Task details:
Every line below containing the word "functions" should be found and copied.
+-------+
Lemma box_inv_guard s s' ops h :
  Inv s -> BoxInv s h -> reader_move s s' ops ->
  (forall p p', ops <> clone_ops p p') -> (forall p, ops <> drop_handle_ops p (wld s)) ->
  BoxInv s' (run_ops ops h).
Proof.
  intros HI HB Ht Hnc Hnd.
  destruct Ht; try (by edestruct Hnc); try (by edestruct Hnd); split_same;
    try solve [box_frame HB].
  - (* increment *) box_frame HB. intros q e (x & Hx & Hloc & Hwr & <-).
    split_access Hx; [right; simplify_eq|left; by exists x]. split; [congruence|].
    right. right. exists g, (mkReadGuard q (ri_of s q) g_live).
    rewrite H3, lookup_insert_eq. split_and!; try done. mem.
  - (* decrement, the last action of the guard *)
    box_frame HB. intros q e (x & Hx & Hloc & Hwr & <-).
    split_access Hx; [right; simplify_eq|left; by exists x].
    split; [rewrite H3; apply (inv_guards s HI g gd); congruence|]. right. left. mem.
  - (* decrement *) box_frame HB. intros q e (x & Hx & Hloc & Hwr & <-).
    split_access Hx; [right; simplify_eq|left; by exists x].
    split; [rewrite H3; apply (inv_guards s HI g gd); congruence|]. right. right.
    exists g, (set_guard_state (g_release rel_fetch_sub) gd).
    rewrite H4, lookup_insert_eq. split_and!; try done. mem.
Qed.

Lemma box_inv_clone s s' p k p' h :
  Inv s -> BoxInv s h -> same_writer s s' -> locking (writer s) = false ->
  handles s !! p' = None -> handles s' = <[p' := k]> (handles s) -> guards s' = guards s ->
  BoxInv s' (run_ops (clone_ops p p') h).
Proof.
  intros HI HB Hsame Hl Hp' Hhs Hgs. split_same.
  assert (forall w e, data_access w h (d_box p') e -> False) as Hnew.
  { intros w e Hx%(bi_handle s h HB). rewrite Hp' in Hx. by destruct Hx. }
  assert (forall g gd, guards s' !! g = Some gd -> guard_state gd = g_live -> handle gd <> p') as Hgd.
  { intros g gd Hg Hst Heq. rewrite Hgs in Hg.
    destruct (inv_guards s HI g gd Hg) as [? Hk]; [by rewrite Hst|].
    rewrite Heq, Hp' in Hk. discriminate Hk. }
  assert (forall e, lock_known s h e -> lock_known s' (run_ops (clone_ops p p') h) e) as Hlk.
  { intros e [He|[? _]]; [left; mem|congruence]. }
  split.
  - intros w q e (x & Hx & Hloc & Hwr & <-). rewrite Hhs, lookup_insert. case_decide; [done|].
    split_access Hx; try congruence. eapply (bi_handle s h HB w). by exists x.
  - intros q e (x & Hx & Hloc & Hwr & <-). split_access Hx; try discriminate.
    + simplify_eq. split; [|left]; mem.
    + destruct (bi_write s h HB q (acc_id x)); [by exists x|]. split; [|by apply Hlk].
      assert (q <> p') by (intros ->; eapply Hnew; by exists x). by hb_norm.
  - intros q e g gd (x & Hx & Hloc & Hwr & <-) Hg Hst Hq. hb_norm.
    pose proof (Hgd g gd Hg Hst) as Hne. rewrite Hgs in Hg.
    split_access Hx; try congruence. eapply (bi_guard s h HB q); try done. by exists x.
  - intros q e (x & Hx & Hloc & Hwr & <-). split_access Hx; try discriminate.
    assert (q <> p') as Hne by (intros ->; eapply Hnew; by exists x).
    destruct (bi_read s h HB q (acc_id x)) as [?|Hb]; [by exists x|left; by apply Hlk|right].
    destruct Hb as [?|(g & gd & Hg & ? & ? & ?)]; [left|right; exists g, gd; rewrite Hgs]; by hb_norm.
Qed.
+-------+
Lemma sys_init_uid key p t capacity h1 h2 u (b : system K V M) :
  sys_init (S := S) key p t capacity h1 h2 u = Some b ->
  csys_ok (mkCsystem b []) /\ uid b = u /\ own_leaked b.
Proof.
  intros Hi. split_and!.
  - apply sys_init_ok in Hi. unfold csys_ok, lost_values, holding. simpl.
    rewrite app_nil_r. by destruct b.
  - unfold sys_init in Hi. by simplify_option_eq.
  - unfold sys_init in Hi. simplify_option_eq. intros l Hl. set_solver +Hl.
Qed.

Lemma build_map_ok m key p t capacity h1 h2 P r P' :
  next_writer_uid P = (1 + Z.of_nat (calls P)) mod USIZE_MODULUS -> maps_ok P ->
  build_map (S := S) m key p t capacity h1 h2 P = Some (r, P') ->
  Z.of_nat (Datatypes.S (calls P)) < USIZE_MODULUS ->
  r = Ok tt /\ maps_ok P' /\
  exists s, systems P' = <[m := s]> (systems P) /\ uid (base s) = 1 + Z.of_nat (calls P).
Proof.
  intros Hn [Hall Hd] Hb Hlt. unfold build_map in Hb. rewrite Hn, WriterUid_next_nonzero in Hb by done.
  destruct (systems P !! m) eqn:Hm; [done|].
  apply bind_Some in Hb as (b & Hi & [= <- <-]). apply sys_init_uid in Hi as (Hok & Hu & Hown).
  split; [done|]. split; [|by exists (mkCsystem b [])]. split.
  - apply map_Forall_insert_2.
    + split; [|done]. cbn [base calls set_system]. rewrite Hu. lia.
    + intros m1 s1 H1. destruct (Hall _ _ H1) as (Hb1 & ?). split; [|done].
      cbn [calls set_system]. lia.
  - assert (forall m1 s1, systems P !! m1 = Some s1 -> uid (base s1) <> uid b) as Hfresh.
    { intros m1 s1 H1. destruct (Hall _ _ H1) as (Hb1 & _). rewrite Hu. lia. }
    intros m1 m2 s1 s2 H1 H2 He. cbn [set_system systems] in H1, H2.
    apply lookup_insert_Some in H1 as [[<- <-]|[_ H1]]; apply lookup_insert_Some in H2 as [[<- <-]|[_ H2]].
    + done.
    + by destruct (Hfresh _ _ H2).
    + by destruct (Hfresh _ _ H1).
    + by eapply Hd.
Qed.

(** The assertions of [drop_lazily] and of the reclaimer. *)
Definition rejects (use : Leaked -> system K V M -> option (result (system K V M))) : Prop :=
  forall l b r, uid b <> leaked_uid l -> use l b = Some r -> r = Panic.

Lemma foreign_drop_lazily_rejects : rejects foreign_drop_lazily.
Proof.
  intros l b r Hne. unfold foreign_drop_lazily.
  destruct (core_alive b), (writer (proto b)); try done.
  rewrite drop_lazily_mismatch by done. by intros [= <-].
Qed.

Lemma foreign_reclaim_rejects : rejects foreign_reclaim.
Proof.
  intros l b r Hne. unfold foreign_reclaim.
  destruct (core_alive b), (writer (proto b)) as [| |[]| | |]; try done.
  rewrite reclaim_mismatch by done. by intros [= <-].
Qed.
+-------+
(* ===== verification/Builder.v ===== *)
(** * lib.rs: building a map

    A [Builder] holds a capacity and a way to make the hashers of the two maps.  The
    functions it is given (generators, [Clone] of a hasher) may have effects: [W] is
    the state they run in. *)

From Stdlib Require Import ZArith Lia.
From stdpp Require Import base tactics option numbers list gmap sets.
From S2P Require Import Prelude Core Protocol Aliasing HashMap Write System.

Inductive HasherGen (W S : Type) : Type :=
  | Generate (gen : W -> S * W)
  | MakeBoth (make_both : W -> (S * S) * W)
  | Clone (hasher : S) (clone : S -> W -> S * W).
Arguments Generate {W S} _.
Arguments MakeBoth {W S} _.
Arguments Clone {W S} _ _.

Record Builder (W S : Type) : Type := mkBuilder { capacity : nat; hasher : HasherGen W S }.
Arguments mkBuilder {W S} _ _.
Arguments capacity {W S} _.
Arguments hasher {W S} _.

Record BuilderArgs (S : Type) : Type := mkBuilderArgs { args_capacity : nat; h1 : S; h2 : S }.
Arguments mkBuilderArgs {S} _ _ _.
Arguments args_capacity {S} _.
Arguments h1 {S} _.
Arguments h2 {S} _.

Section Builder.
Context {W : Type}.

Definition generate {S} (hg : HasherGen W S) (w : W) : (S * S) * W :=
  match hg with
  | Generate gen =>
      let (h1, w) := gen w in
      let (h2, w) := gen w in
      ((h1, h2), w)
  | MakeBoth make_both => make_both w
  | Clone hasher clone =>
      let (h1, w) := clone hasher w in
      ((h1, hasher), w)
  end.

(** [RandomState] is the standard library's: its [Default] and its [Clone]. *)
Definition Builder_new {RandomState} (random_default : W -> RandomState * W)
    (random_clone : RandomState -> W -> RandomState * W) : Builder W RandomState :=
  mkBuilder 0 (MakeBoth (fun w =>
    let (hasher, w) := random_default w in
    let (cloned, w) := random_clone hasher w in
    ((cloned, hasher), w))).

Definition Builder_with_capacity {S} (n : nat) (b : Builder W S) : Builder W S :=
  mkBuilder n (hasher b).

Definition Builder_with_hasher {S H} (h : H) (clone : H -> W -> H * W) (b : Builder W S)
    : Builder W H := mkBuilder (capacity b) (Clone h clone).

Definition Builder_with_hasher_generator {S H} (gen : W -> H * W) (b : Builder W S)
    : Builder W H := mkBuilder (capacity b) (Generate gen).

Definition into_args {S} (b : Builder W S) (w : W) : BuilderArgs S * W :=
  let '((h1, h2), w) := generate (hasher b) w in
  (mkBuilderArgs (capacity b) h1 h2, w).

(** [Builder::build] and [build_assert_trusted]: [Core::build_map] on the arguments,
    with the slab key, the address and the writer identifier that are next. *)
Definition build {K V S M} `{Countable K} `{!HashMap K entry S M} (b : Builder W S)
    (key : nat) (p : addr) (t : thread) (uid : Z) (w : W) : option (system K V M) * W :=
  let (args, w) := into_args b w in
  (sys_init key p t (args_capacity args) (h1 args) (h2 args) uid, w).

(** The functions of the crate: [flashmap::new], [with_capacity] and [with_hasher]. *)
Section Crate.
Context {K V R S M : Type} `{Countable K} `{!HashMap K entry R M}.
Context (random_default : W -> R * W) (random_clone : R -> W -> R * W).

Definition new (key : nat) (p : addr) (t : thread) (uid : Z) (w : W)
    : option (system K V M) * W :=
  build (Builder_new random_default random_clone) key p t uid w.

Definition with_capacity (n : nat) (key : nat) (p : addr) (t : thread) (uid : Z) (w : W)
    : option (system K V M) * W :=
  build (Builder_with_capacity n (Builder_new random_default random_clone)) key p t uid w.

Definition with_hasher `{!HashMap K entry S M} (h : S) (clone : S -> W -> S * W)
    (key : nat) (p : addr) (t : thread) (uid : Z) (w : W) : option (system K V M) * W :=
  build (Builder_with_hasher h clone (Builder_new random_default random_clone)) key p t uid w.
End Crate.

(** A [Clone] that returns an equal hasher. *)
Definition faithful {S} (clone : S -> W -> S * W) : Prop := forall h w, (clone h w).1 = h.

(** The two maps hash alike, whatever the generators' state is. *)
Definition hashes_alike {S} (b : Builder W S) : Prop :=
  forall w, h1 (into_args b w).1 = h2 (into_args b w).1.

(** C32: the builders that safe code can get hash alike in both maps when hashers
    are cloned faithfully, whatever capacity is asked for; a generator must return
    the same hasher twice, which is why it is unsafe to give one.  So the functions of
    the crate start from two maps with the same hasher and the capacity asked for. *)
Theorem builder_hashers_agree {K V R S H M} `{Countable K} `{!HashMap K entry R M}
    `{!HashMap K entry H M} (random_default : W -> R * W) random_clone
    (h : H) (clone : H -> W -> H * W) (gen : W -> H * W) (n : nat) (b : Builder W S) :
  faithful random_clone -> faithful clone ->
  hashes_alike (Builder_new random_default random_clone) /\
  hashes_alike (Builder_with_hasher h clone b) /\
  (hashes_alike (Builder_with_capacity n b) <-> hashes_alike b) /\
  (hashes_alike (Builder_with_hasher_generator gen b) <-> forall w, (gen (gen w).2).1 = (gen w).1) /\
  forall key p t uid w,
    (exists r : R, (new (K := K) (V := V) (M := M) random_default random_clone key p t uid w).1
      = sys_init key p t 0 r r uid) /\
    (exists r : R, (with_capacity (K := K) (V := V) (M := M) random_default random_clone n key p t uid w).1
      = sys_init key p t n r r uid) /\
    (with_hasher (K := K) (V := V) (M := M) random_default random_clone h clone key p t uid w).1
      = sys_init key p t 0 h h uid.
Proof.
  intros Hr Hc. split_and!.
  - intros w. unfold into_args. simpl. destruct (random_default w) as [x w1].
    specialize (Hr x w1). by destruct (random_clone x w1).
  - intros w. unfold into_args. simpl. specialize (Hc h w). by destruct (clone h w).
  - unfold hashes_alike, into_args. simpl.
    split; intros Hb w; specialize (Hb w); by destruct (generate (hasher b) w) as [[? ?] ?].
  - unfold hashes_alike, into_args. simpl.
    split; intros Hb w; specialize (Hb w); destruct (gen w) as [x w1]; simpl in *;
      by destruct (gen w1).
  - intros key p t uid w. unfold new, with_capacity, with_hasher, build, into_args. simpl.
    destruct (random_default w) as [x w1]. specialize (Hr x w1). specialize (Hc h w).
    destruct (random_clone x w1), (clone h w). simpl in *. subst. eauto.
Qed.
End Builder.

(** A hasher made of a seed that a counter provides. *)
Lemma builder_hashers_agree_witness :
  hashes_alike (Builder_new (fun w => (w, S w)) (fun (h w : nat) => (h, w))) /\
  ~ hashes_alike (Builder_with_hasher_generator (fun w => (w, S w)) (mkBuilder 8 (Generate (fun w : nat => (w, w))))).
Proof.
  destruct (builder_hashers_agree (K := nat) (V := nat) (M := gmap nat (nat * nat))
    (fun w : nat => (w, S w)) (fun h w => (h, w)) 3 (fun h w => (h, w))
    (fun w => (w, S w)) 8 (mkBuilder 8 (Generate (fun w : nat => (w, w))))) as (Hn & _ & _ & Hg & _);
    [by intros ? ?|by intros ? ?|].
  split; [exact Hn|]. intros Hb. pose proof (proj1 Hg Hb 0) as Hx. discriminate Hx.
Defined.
+-------+
The answer:
    functions it is given (generators, [Clone] of a hasher) may have effects: [W] is
(** The functions of the crate: [flashmap::new], [with_capacity] and [with_hasher]. *)
    the same hasher twice, which is why it is unsafe to give one.  So the functions of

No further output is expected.